We do not sacrifice children or animals, to us all life is sacred. The only offerings we make to our God and Goddess is fruit, flowers and bread and wine. 

We don't fly on brooms, however, we do use besoms, (brooms) for cleansing a space and in ritual work. 

We don't cast black magic, as it does not exist for us, we don't hex or curse as we believe what we put out good or bad comes back threefold to us. 

We don't have orgies, however we do not shun sex as well, we just don't see or think of nudity or sex as being evil or a sin.

The Pentacle and Pentagram is not the same as the Baphomet, used by those that worship Satan. 

 
 We don't drink the blood of animals or children. Most of us drink wine or fruit juice.

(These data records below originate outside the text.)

(* ===== verification/Json.v ===== *)
(** * encoding/json, as far as the repository uses it

    A JSON text is its value, [json]; a text that is no JSON is no value (the
    callers carry [option json]). Objects keep the order and the duplicates of
    their keys. Numbers are the integer, or the floating-point value, whose
    decimal form the text is. *)
From S2P Require Import Prelude Errors GoLib.
From Stdlib Require Import SpecFloat.
From stdpp Require Import sorting.
#[local] Open Scope Z_scope.

Unset Elimination Schemes.
Inductive json :=
| JNull
| JBool (b : bool)
| JInt (z : Z)
| JFloat64 (f : spec_float)
| JFloat32 (f : spec_float)
| JStr (s : string)
| JArr (l : list json)
| JObj (l : list (string * json)).
Set Elimination Schemes.

(** ** Strings: invalid UTF-8 becomes U+FFFD, byte by byte *)
Definition inr_ (lo hi : Z) (c : ascii) : bool := (lo <=? byte c) && (byte c <=? hi).
Definition cont : ascii → bool := inr_ 0x80 0xBF.
Definition utf8_2 (a b : ascii) : bool := inr_ 0xC2 0xDF a && cont b.
Definition utf8_3 (a b c : ascii) : bool :=
  ((inr_ 0xE0 0xE0 a && inr_ 0xA0 0xBF b) || (inr_ 0xED 0xED a && inr_ 0x80 0x9F b)
   || ((inr_ 0xE1 0xEC a || inr_ 0xEE 0xEF a) && cont b)) && cont c.
Definition utf8_4 (a b c d : ascii) : bool :=
  ((inr_ 0xF0 0xF0 a && inr_ 0x90 0xBF b) || (inr_ 0xF4 0xF4 a && inr_ 0x80 0x8F b)
   || (inr_ 0xF1 0xF3 a && cont b)) && cont c && cont d.
Definition replacement : string := bytes [0xEF; 0xBF; 0xBD].

Fixpoint coerce (s : string) : string :=
  match s with
  | EmptyString => EmptyString
  | String a s1 =>
      if byte a <? 0x80 then String a (coerce s1) else
      match s1 with
      | EmptyString => replacement
      | String b s2 =>
          if utf8_2 a b then String a (String b (coerce s2)) else
          match s2 with
          | EmptyString => replacement +:+ coerce s1
          | String c s3 =>
              if utf8_3 a b c then String a (String b (String c (coerce s3))) else
              match s3 with
              | EmptyString => replacement +:+ coerce s1
              | String d s4 =>
                  if utf8_4 a b c d then String a (String b (String c (String d (coerce s4))))
                  else replacement +:+ coerce s1
              end
          end
      end
  end.
Definition Valid (s : string) : Prop := coerce s = s.

(** ** Numbers: every JSON number is read as a float64 *)
Definition float64_of_Z (z : Z) : spec_float := binary_normalize 53 1024 z 0 false.
Definition is_finite (f : spec_float) : bool :=
  match f with S754_infinity _ | S754_nan => false | _ => true end.
(** The integer a finite float denotes, when it denotes one. *)
Definition Z_of_float (f : spec_float) : option Z :=
  match f with
  | S754_zero _ => Some 0
  | S754_finite s m e =>
      let v := if Z.leb 0 e then Some (Z.pos m * 2 ^ e)
               else if Z.eqb (Z.pos m mod 2 ^ (- e)) 0 then Some (Z.pos m / 2 ^ (- e)) else None in
      (if s then Z.opp else id) <$> v
  | _ => None
  end.

(** ** base64.StdEncoding *)
Definition b64char (n : Z) : ascii :=
  ascii_of_nat (Z.to_nat (if n <? 26 then 65 + n else if n <? 52 then 71 + n
    else if n <? 62 then n - 4 else if n =? 62 then 43 else 47)).
Fixpoint base64 (s : string) : string :=
  match s with
  | EmptyString => EmptyString
  | String a EmptyString =>
      let v := byte a * 16 in
      String (b64char (v / 64)) (String (b64char (v mod 64)) "==")
  | String a (String b EmptyString) =>
      let v := (byte a * 256 + byte b) * 4 in
      String (b64char (v / 4096)) (String (b64char (v / 64 mod 64)) (String (b64char (v mod 64)) "="))
  | String a (String b (String c s)) =>
      let v := (byte a * 256 + byte b) * 256 + byte c in
      String (b64char (v / 262144)) (String (b64char (v / 4096 mod 64))
        (String (b64char (v / 64 mod 64)) (String (b64char (v mod 64)) (base64 s))))
  end.

(** ** What the package takes from the rest of the library

    The text of a time (RFC 3339, years 0 to 9999), the float64 next to the
    shortest decimal form of a float32, and how values of further types
    marshal. *)
Definition day : Z := 86400 * 10^9.
Definition year_ok (t : Z) : bool := (- 366 * day <=? t) && (t <? 3652059 * day).
Class GoJson := {
  rfc3339 : Z → string;
  parse3339 : string → Z + err;
  widen32 : spec_float → spec_float;   (* every float32 is in the range of float64 *)
  widen32_finite f : is_finite f = true → is_finite (widen32 f) = true;
  marshalOther : string → json + err;
  parse_format t : year_ok t = true → parse3339 (rfc3339 t) = inl t;
  parse_empty t : parse3339 "" ≠ inl t }.

(** ** Marshalling of [any] *)
Definition sorted_keys {A} (l : list (string * A)) : list (string * A) :=
  merge_sort (λ x y, Is_true (String.leb x.1 y.1)) l.

Section marshal.
Context `{GoJson}.

Definition marshalFloat (mk : spec_float → json) (f : spec_float) : json + err :=
  if is_finite f then inl (mk f) else inr (New "json: unsupported value").
Definition marshalTime (t : Z) : json + err :=
  if year_ok t then inl (JStr (rfc3339 t))
  else inr (New "Time.MarshalJSON: year outside of range [0,9999]").

Fixpoint marshal (v : goval) : json + err :=
  match v with
  | GString s => inl (JStr (coerce s))
  | GBool b => inl (JBool b)
  | GInt z | GInt8 z | GInt16 z | GInt32 z | GInt64 z
  | GUint8 z | GUint16 z | GUint32 z | GUint64 z => inl (JInt z)
  | GFloat32 f => marshalFloat JFloat32 f
  | GFloat64 f => marshalFloat JFloat64 f
  | GBytes b => inl (JStr (base64 b))
  | GTime t => marshalTime t
  | GNil => inl JNull
  | GOther ty => marshalOther ty
  | GList l =>
      let fix go (l : list goval) : list json + err :=
        match l with
        | [] => inl []
        | v :: l =>
            match marshal v with
            | inr e => inr e
            | inl j => match go l with inr e => inr e | inl js => inl (j :: js) end
            end
        end in
      match go l with inr e => inr e | inl js => inl (JArr js) end
  | GTable l =>
      let fix go (l : list (string * goval)) : list (string * json) + err :=
        match l with
        | [] => inl []
        | (k, v) :: l =>
            match marshal v with
            | inr e => inr e
            | inl j => match go l with inr e => inr e | inl js => inl ((coerce k, j) :: js) end
            end
        end in
      match go l with inr e => inr e | inl js => inl (JObj (sorted_keys js)) end
  end.

(** A Go map with string keys: sorted by key; nil is null. *)
Fixpoint marshalEntries (l : list (string * goval)) : list (string * json) + err :=
  match l with
  | [] => inl []
  | (k, v) :: l =>
      match marshal v with
      | inr e => inr e
      | inl j =>
          match marshalEntries l with inr e => inr e | inl js => inl ((coerce k, j) :: js) end
      end
  end.
Definition marshalMap (m : option (gmap string goval)) : json + err :=
  match m with
  | None => inl JNull
  | Some m =>
      match marshalEntries (sorted_keys (map_to_list m)) with
      | inr e => inr e
      | inl js => inl (JObj js)
      end
  end.

(** ** Unmarshalling *)
Definition typeError (what : string) : err := New ("json: cannot unmarshal into Go value " +:+ what).

(** A number as a float64; out of its range it is an error. *)
Definition toFloat64 (f : spec_float) : goval + err :=
  if is_finite f then inl (GFloat64 f) else inr (typeError "number").

(** Storing a key of an object into a map keeps the last value. *)
Fixpoint tset (k : string) (v : goval) (l : list (string * goval)) : list (string * goval) :=
  match l with
  | [] => [(k, v)]
  | (k', v') :: l => if String.eqb k k' then (k, v) :: l else (k', v') :: tset k v l
  end.

(** Into [any]. *)
Fixpoint unmarshalAny (j : json) : goval + err :=
  match j with
  | JNull => inl GNil
  | JBool b => inl (GBool b)
  | JInt z => toFloat64 (float64_of_Z z)
  | JFloat64 f => toFloat64 f
  | JFloat32 f => toFloat64 (widen32 f)
  | JStr s => inl (GString s)
  | JArr l =>
      let fix go (l : list json) : list goval + err :=
        match l with
        | [] => inl []
        | j :: l =>
            match unmarshalAny j with
            | inr e => inr e
            | inl v => match go l with inr e => inr e | inl vs => inl (v :: vs) end
            end
        end in
      match go l with inr e => inr e | inl vs => inl (GList vs) end
  | JObj l =>
      let fix go (l : list (string * json)) (acc : list (string * goval)) :=
        match l with
        | [] => inl acc
        | (k, j) :: l =>
            match unmarshalAny j with inr e => inr e | inl v => go l (tset k v acc) end
        end in
      match go l [] with inr e => inr e | inl vs => inl (GTable vs) end
  end.

(** Into a struct's field: null leaves a string or a time as it is, and an
    object is added to the map already there. *)
Definition intoString (old : string) (j : json) : string + err :=
  match j with JNull => inl old | JStr s => inl s | _ => inr (typeError "string") end.
Definition intoTime (old : Z) (j : json) : Z + err :=
  match j with
  | JNull => inl old
  | JStr s => parse3339 s
  | _ => inr (New "Time.UnmarshalJSON: input is not a JSON string")
  end.
Fixpoint intoEntries (m : gmap string goval) (l : list (string * json)) :
    gmap string goval + err :=
  match l with
  | [] => inl m
  | (k, j) :: l =>
      match unmarshalAny j with inr e => inr e | inl v => intoEntries (<[k := v]> m) l end
  end.
Definition intoMap (old : option (gmap string goval)) (j : json) :
    option (gmap string goval) + err :=
  match j with
  | JNull => inl None
  | JObj l => match intoEntries (default ∅ old) l with inr e => inr e | inl m => inl (Some m) end
  | _ => inr (typeError "map")
  end.
End marshal.

(** *** Field names: exact first, then up to case folding *)
Fixpoint foldName (s : string) : string :=
  match s with
  | EmptyString => EmptyString
  | String a s1 =>
      let plain := String (lower_byte a) (foldName s1) in
      match s1 with
      | String b s2 =>
          (* U+017F folds to s, U+212A to k *)
          if (byte a =? 0xC5) && (byte b =? 0xBF) then String "s" (foldName s2) else
          match s2 with
          | String c s3 =>
              if (byte a =? 0xE2) && (byte b =? 0x84) && (byte c =? 0xAA)
              then String "k" (foldName s3) else plain
          | EmptyString => plain
          end
      | EmptyString => plain
      end
  end.
Definition field (names : list string) (k : string) : option string :=
  if existsb (String.eqb k) names then Some k
  else List.find (λ n, String.eqb (foldName n) (foldName k)) names.

(** ** Integers up to 2^53 are exact in a float64 *)
Lemma digits2_size p : digits2_pos p = Pos.size p.
Proof. induction p; simpl; congruence. Qed.
Lemma size_bound p n : 0 < n → Z.pos p < 2 ^ n → Z.pos (Pos.size p) <= n.
Proof.
  intros Hn Hp. pose proof (Pos.size_le p) as Hle.
  assert (2 ^ Z.pos (Pos.size p) <= 2 * Z.pos p) as Hz.
  { change (2 * Z.pos p) with (Z.pos (p~0)). rewrite <-(Pos2Z.inj_pow 2). exact Hle. }
  assert (2 ^ Z.pos (Pos.size p) < 2 ^ (n + 1)) as Hlt.
  { rewrite Z.pow_add_r by lia. lia. }
  apply Z.pow_lt_mono_r_iff in Hlt; lia.
Qed.
Definition shift_pos (n p : positive) : positive := Pos.iter xO p n.
Lemma size_shift_pos n p : Z.pos (Pos.size (shift_pos n p)) = Z.pos (Pos.size p) + Z.pos n.
Proof.
  unfold shift_pos. induction n as [|n IH] using Pos.peano_ind; [simpl; lia|].
  rewrite Pos.iter_succ. simpl Pos.size. lia.
Qed.
Lemma shift_pos_val n p : Z.pos (shift_pos n p) = Z.pos p * 2 ^ Z.pos n.
Proof.
  unfold shift_pos. induction n as [|n IH] using Pos.peano_ind; [simpl; lia|].
  rewrite Pos.iter_succ, Pos2Z.inj_xO, IH, Pos2Z.inj_succ, Z.pow_succ_r by lia. lia.
Qed.
Lemma shr_fexp_id m e :
  Z.pos (Pos.size m) = 53 → -1074 <= e →
  shr_fexp 53 1024 (Z.pos m) e loc_Exact = (Build_shr_record (Z.pos m) false false, e).
Proof.
  intros Hm He. unfold shr_fexp. simpl Zdigits2. rewrite digits2_size, Hm.
  unfold fexp, emin. replace (Z.max _ _ - e) with 0 by lia. done.
Qed.

(** The float64 of a positive below 2^53 is its 53-bit mantissa, shifted back. *)
Lemma binary_round_small s p :
  Z.pos p < 2 ^ 53 →
  ∃ m e, binary_round 53 1024 s p 0 = S754_finite s m e ∧ e <= 0 ∧ Z.pos m = Z.pos p * 2 ^ (- e).
Proof.
  intros Hp. pose proof (size_bound p 53 ltac:(lia) Hp) as Hd.
  pose proof (Pos2Z.is_pos (Pos.size p)).
  assert (Hal : ∃ m e, shl_align p 0 (fexp 53 1024 (Z.pos (digits2_pos p) + 0)) = (m, e) ∧ -1074 <= e <= 0 ∧
            Z.pos (Pos.size m) = 53 ∧ Z.pos m = Z.pos p * 2 ^ (- e)).
  { unfold shl_align, fexp, emin. rewrite digits2_size.
    replace (Z.max _ _ - 0) with (Z.pos (Pos.size p) - 53) by lia.
    replace (Z.max _ _) with (Z.pos (Pos.size p) - 53) by lia.
    destruct (Z.pos (Pos.size p) - 53) as [|q|q] eqn:E; [|lia|].
    - exists p, 0. split_and!; [done|lia..|]. by rewrite Z.mul_1_r.
    - exists (shift_pos q p), (Z.neg q). split_and!; [done|lia|lia|rewrite size_shift_pos; lia|].
      rewrite shift_pos_val. done. }
  destruct Hal as (m & e & Heq & He & Hm & Hv).
  exists m, e. split_and!; [|lia|done].
  unfold binary_round. rewrite Heq. unfold binary_round_aux.
  rewrite shr_fexp_id by lia. simpl round_nearest_even. rewrite shr_fexp_id by lia.
  cbn [shr_m]. by replace (e <=? 1024 - 53) with true by lia.
Qed.

(** Within the bound the envelope enforces, an integer is read back exactly. *)
Lemma float64_exact z : - 2 ^ 53 <= z <= 2 ^ 53 →
  is_finite (float64_of_Z z) = true ∧ Z_of_float (float64_of_Z z) = Some z.
Proof.
  intros Hz. destruct (decide (z = 2 ^ 53)) as [->|]; [done|].
  destruct (decide (z = - 2 ^ 53)) as [->|]; [done|].
  assert (Hpos : ∀ s p, Z.pos p < 2 ^ 53 →
    is_finite (binary_round 53 1024 s p 0) = true ∧
    Z_of_float (binary_round 53 1024 s p 0) = Some ((if s then Z.opp else id) (Z.pos p))).
  { intros s p Hp. destruct (binary_round_small s p Hp) as (m & e & -> & He & Hm).
    split; [done|]. unfold Z_of_float. destruct (Z.leb_spec 0 e) as [H0|Hneg].
    - assert (e = 0) as -> by lia. rewrite Hm. simpl. do 2 f_equal. lia.
    - rewrite Hm, Z.mod_mul, Z.div_mul by lia. done. }
  unfold float64_of_Z, binary_normalize. destruct z as [|p|p]; [done| |].
  - apply (Hpos false p). lia.
  - apply (Hpos true p). lia.
Qed.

No we aren't going to hell as for us hell doesn't exist. 

We celebrate holidays as well, expect for we don't celebrate the Christan aspect of holidays. 




 Christians' took those holidays from us and changed them to suit their own beliefs and practices.  Every aspect of Christianity has links to the Wiccan/Pagan practices and beliefs.

Most of the time you cannot tell who is and who isn't wiccan/pagan. We are normal people just like you. We are doctors, teachers, lawyers, soldiers, housewives, mothers, students, your next door neighbor, a close friend.  We don't go around shoving religious tracts in your face or proclaim that if you don't believe in the Goddess you're going to hell.  We tend to hide the fact that we are wiccan/pagan as there is still a lot of stigma and fear about our beliefs.  So if you ever hear someone say the come out of the broom closet, that is because they finally revealed to family and friends that they are what they are.  It's very much like someone who is gay coming out to family and friends.








 Paganity:





What I wanted to say, I hope I made my point.  Is that I am wiccan, not a Satanist.